La lezione della crisi finanziaria conduce alle stesse indicazioni. Per i prodotti agricoli la ripresa della produzione nell’emisfero settentrionale, unita alle previsioni per quello meridionale i cui raccolti sono ormai imminenti, lascia prevedere un’annata record e i prezzi sono in calo. Le prime stime della Fao indicano che già quest’anno vi sarà una parziale ricostituzione delle scorte, intaccate nei tre anni precedenti, che proseguirà nel 2009. Sul fronte della domanda non vi sono state anomalie: essa cresce a ritmi compatibili, mentre la stretta della speculazione si è allentata passando, appunto, ad altri e ben più preoccupanti modi di esprimersi.
Tornando alla crisi agricola vi sono due aspetti specifici che destano preoccupazione: a) la dinamica dei costi degli strumenti produttivi che non accenna a scendere, b) il persistere di una serie di provvedimenti di politica agraria estemporanei e contraddittori che non vengono eliminati Infine rimane ancora da formulare un ragionevole piano di sviluppo della produzione agricola che in futuro attenui le conseguenze di questo genere di crisi. Non ci si è occupati del potenziamento della produttività agricola basato sugli investimenti in infrastrutture idriche, di trasporto, di conservazione, e sull’introduzione di innovazione scientifica e tecnologica, la sola strada per contenere gli incrementi dei mezzi di produzione e per aumentare le rese produttive sia nei paesi ricchi sia, e ancor più, in quelli dove la crisi ha provocato un arretramento dei livelli alimentari. Al contrario i Governi dei diversi paesi si sono esercitati nello sfornare numerosi provvedimenti, spesso dettati dalla piazza, caratterizzati da estemporaneità e scarsa coerenza logica. Ora che la fase acuta sembra alle spalle occorre mettersi all’opera per evitare che si ripeta.

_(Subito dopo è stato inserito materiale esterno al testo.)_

Definition updateMergeCacheLocked (cache : mergedCache) (merged : option T) (k handlerID : string) : mergedCache * mergedCacheEntry :=
  match merged with
  | None =>
      let old := e ← cache !! (handlerID, k); current e in
      (delete ("", k) (delete (handlerID, k) cache), mkEntry old None)
  | Some _ =>
      let updatedEntry :=
        match cache !! (handlerID, k) with
        | Some entry => match current entry with Some _ => mkEntry (current entry) merged | None => mkEntry None None end
        | None => mkEntry None merged
        end in
      (<[("", k) := updatedEntry]> (<[(handlerID, k) := updatedEntry]> cache), updatedEntry)
  end.

(** What becomes of a key that changed. *)
Definition handle_key (getMergedForKey : string -> option T) (handlerID : string)
    (acc : mergedCache * list (Event T)) (k : string) : mergedCache * list (Event T) :=
  let '(cache, mergedEvents) := acc in
  let merged := getMergedForKey k in
  let '(cache, entry) := updateMergeCacheLocked cache merged k handlerID in
  match current entry, prev entry with
  | None, None => (cache, mergedEvents)
  | None, Some p => (cache, mergedEvents ++ [Ev.mk (Some p) None EvDelete])
  | Some _, None => (cache, mergedEvents ++ [Ev.mk None merged EvAdd])
  | Some _, Some p => (cache, mergedEvents ++ [Ev.mk (Some p) merged EvUpdate])
  end.

Definition changedKeys (events : list (Event T)) : gset string :=
  list_to_set (omap (fun e => key <$> Latest e) events).

Definition handleInnerCollectionEvent (getMergedForKey : string -> option T) (handlerID : string) (cache : mergedCache)
    (events : list (Event T)) : mergedCache * list (Event T) :=
  fold_left (handle_key getMergedForKey handlerID) (elements (changedKeys events)) (cache, []).

(** What the collections send a new handler, one batch each. *)
Definition existing (cs : list (gmap string T)) (runExistingState : bool) : list (list (Event T)) :=
  map (fun c => if runExistingState then map (fun v => Ev.mk None (Some v) EvAdd) (values c) else []) cs.

End join.
Arguments join T : clear implicits.
Notation mergedCache T := (gmap (string * string) (mergedCacheEntry (T := T))).

(** ** Reading *)

Section reading.
Context {T : Type} (key : T -> string).
Implicit Types (c : gmap string T) (cs : list (gmap string T)).

Definition keyed_by c : Prop := forall k v, c !! k = Some v -> key v = k.

Lemma elem_of_values c v : keyed_by c -> v ∈ values c <-> c !! key v = Some v.
Proof.
  intros Hc. unfold values. rewrite list_elem_of_fmap. split.
  - intros ([k x] & -> & Hin). apply elem_of_map_to_list in Hin. simpl. by rewrite (Hc k x Hin).
  - intros Hv. exists (key v, v). split; [done|]. by apply elem_of_map_to_list.
Qed.

Lemma values_keys c : keyed_by c -> map key (values c) = (map_to_list c).*1.
Proof.
  intros Hc. unfold values. rewrite map_map. apply list_fmap_ext. intros i [k v] Hi. simpl.
  apply Hc, elem_of_map_to_list. by eapply list_elem_of_lookup_2.
Qed.

Lemma NoDup_values c : keyed_by c -> NoDup (map key (values c)).
Proof. intros Hc. rewrite values_keys by done. apply NoDup_fst_map_to_list. Qed.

Nei giorni scorsi si è tenuta a Venezia l’annuale Conferenza promossa dalla Fondazione Veronesi e da altre prestigiose Istituzioni sul tema generale Future of Science che questa volta era centrato su Water and Food for Life. Una scelta che le ha permesso di essere esattamente impostata su un’attualità che non avrebbe potuto essere meglio individuata. Dobbiamo attenderci per l’anno 2050 un raddoppio della domanda complessiva di alimenti per tenere conto dell’aumento della popolazione, dell’esigenza di innalzare i consumi pro capite di circa un quinto dell’umanità e di soddisfare i nuovi modelli alimentari dei paesi emergenti, ecco perché occorre valutare con grande attenzione le prospettive che si possono dischiudere. Le risorse produttive sono limitate. In particolare la più importante, la terra coltivabile, non è ragionevolmente aumentabile per ovvie ragioni di compatibilità ambientale. Ecco allora che è necessario puntare su soluzioni in grado di aumentare le disponibilità alimentari, agendo su due versanti: gli incrementi di produttività e la salvaguardia delle produzioni ottenute, sottoposte a perdite troppo elevate proprio nei paesi in maggiore difficoltà. Per entrambi è indispensabile un miglioramento delle tecnologie in uso e una consistente immissione di innovazione scientifica e tecnologica.
A Venezia erano convenuti numerosi scienziati che hanno indicato le linee di tendenza della ricerca e i potenziali risultati, alcuni già a portata di mano, per l’acqua, indispensabile supporto alla vita umana sia come alimento in sé sia come potente strumento di produzione, e anche per i prodotti agricoli. Insieme ai temi strettamente scientifici si è dibattuto anche di economia, di politica e di etica. Una miscela di contenuti stimolante e importante che ha fornito un’immagine molto positiva di ciò che si potrebbe fare per affrontare il problema seriamente e sin dalle radici. Dai resoconti giornalistici sembra che si sia parlato solo di O.g.m., ma questa sarebbe una banalizzazione della questione che non rende giustizia né alla varietà e ampiezza dei contributi né al senso complessivo del dibattito.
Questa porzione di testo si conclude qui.